Khalil Mardam Bey (Arabic: خليل مردم بك; 1895–1959) was a prominent Syrian poet, critic, and scholar. He is most widely recognized for composing the lyrics of the Syrian National Anthem, "Humat al-Diyar" (Guardians of the Homeland).

== Early life and education ==

Khalil Mardam Bey was born in Damascus to a prominent well-known family of Turkish origin. He was the only son of Ahmed Mukhtar Mardam Bey and Fatima Mahmoud Hamzaoui.

== Career ==
Mardam Bey's career in public service began in 1918 when he was appointed to the Diwan of General Correspondence. In 1920, during the brief reign of King Faisal I, he served as the Assistant Director of the Council of Ministers.

In 1921, he co-founded the Literature Association (al-Rabita al-Adabiya) and served as its administrative leader. The association published a literary magazine of the same name, which featured many of his early poems and studies, until it was closed by French Mandate authorities.
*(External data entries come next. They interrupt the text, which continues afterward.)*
(** * Munger Snap: the four-filters scoring engine of [logic.py]

    A shallow embedding of [t006_munger_snap/logic.py] and the properties of
    its scorers, bias ranker, inversion advisor and posture aggregator.

    Modelling conventions.
    - A Python [str] is a Rocq [string].  The embedding is exact for texts made
      of ASCII characters, the only ones that the keyword tables and the
      regular expressions of the module tell apart; a character above 127 is
      carried along as a case-less character that is neither a blank, a digit
      nor a letter.  The two message constants that hold a dash outside ASCII
      keep it as its UTF-8 bytes.
    - A Python [dict] that is iterated is an association list in insertion
      order.
    - A Python [float] is a [spec_float] of the standard library (binary64
      values with both zeros and both infinities); conversions round to
      nearest, ties to even.
    - Operations that can raise ([seq[0]], [/], [float()], [dict[key]], the
      formatting of [None]) return a [result]; the functions that call them
      are written in the error monad. *)

From Stdlib Require Import ZArith List String Ascii Bool Lia Permutation.
From Stdlib Require Import Floats.SpecFloat.
Import ListNotations.

Local Open Scope list_scope.
Local Open Scope string_scope.

(* ================================================================== *)
(** * Python primitives *)
(* ================================================================== *)

Module Py.

(** ** Exceptions *)

Inductive exn : Type :=
| IndexError
| KeyError
| ValueError
| ZeroDivisionError
| OverflowError
| TypeError.

Inductive result (A : Type) : Type :=
| Ok (a : A)
| Raise (e : exn).

Arguments Ok {A} a.
Arguments Raise {A} e.

Definition bind {A B : Type} (m : result A) (k : A -> result B) : result B :=
  match m with
  | Ok a => k a
  | Raise e => Raise e
  end.

Definition is_ok {A : Type} (m : result A) : bool :=
  match m with Ok _ => true | Raise _ => false end.

(** ** Characters *)

Definition code (c : ascii) : N := N_of_ascii c.

Definition between (lo hi : N) (c : ascii) : bool :=
  (N.leb lo (code c) && N.leb (code c) hi)%bool.

(** [str.isspace] on one character: tab, line feed, vertical tab, form feed,
    carriage return, the four separators 28..31 and the space. *)
Definition isspace (c : ascii) : bool :=
  (between 9 13 c || between 28 31 c || N.eqb (code c) 32)%bool.

Definition isdigit (c : ascii) : bool := between 48 57 c.
Definition isupper (c : ascii) : bool := between 65 90 c.
Definition islower (c : ascii) : bool := between 97 122 c.

Definition lower_char (c : ascii) : ascii :=
  if isupper c then ascii_of_N (code c + 32) else c.

Definition newline : ascii := "010"%char.

(** ** Strings *)

(** [s.lower()] *)
Fixpoint lower (s : string) : string :=
  match s with
  | EmptyString => EmptyString
  | String c s' => String (lower_char c) (lower s')
  end.

Fixpoint lstrip (s : string) : string :=
  match s with
  | EmptyString => EmptyString
  | String c s' => if isspace c then lstrip s' else s
  end.

Fixpoint rstrip (s : string) : string :=
  match s with
  | EmptyString => EmptyString
  | String c s' =>
      match rstrip s' with
      | EmptyString => if isspace c then EmptyString else String c EmptyString
      | r => String c r
      end
  end.

(** [s.strip()] *)
Definition strip (s : string) : string := rstrip (lstrip s).

(** Truth value of a string: [if s], [if not s]. *)
Definition truthy (s : string) : bool :=
  match s with EmptyString => false | String _ _ => true end.

(** [k in t] for strings: [k] occurs in [t] as a contiguous run. *)
Fixpoint str_in (k t : string) : bool :=
  (prefix k t ||
   match t with
   | EmptyString => false
   | String _ t' => str_in k t'
   end)%bool.

(** [x in xs] for a list of strings. *)
Definition list_in (x : string) (xs : list string) : bool :=
  existsb (String.eqb x) xs.

(** What follows the first character of [s] when that character is [c]. *)
Definition after_char (c : ascii) (s : string) : option string :=
  match s with
  | EmptyString => None
  | String d r => if Ascii.eqb d c then Some r else None
  end.

(** [s.replace(c, "")] for a one-character [c]. *)
Fixpoint remove_char (c : ascii) (s : string) : string :=
  match s with
  | EmptyString => EmptyString
  | String d s' =>
      if Ascii.eqb c d then remove_char c s' else String d (remove_char c s')
  end.

(** [sep.join(xs)] *)
Definition join (sep : string) (xs : list string) : string :=
  String.concat sep xs.

(** [any(p(x) for x in xs)] *)
Definition any {A : Type} (p : A -> bool) (xs : list A) : bool := existsb p xs.

(** [seq[0]] *)
Definition index0 {A : Type} (xs : list A) : result A :=
  match xs with
  | [] => Raise IndexError
  | x :: _ => Ok x
  end.

(** [d[key]] on a dictionary kept as an association list. *)
Fixpoint getitem {V : Type} (d : list (string * V)) (key : string) : result V :=
  match d with
  | [] => Raise KeyError
  | (k, v) :: d' => if String.eqb k key then Ok v else getitem d' key
  end.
Upon his return from London in 1929, he lectured on Arabic literature at the National Science College.

Later in his career, Mardam Bey held several high-ranking government positions, including:

- Minister of Education (1942)
- Minister of Health (1949)
- Minister Plenipotentiary to Baghdad (1951)

He served as the Chairman of the Arab Academy of Damascus from 1953 until his death.

==Personal life==

Mardam Bey was married and had five children: three daughters and two sons. His eldest son, Muhammad Adnan Mardam Bey (1917–1988), was a noted poet and lawyer.

He was a cousin of the Syrian statesman and nationalist leader Jamil Mardam Bey, who served as Prime Minister of Syria.

Mardam Bey died in Damascus on July 21, 1959. His funeral was held at the Umayyad Mosque, and he was interred in his family's plot near the Bab al-Saghir cemetery. In recognition of his contributions to Syrian literature and national identity, a street in Damascus was named in his honor.